====== RECORDS FOR THIS EXERCISE

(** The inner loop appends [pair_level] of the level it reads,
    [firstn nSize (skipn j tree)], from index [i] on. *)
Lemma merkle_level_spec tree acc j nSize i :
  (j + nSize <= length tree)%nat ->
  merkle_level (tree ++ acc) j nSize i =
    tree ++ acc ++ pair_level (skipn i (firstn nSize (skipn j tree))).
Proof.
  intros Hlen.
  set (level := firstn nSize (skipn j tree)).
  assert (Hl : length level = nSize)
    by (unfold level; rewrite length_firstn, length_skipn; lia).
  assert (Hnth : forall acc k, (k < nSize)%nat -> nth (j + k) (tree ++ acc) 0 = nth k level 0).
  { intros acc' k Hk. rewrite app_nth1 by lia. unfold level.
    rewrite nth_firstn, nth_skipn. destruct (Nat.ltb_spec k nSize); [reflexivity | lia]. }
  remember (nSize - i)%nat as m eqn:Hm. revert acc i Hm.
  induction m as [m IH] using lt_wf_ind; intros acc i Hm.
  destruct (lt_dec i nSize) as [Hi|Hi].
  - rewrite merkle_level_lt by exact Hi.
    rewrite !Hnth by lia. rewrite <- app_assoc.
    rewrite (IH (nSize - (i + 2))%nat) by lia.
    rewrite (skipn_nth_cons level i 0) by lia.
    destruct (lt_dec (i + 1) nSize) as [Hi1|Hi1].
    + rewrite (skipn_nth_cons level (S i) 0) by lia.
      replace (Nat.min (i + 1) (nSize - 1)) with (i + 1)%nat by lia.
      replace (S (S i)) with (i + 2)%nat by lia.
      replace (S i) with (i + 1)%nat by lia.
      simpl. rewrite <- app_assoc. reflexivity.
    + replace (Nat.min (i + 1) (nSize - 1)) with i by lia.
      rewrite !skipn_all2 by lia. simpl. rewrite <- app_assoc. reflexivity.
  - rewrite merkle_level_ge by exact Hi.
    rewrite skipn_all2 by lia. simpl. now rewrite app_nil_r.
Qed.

============

*PROBLEM REQUIREMENTS*
Copy the records above exactly, starting at the line that contains "replace (S (S" and ending at the last line, and leave out all earlier lines.

*OUTPUT*
      replace (S (S i)) with (i + 2)%nat by lia.
      replace (S i) with (i + 1)%nat by lia.
      simpl. rewrite <- app_assoc. reflexivity.
    + replace (Nat.min (i + 1) (nSize - 1)) with i by lia.
      rewrite !skipn_all2 by lia. simpl. rewrite <- app_assoc. reflexivity.
  - rewrite merkle_level_ge by exact Hi.
    rewrite skipn_all2 by lia. simpl. now rewrite app_nil_r.
Qed.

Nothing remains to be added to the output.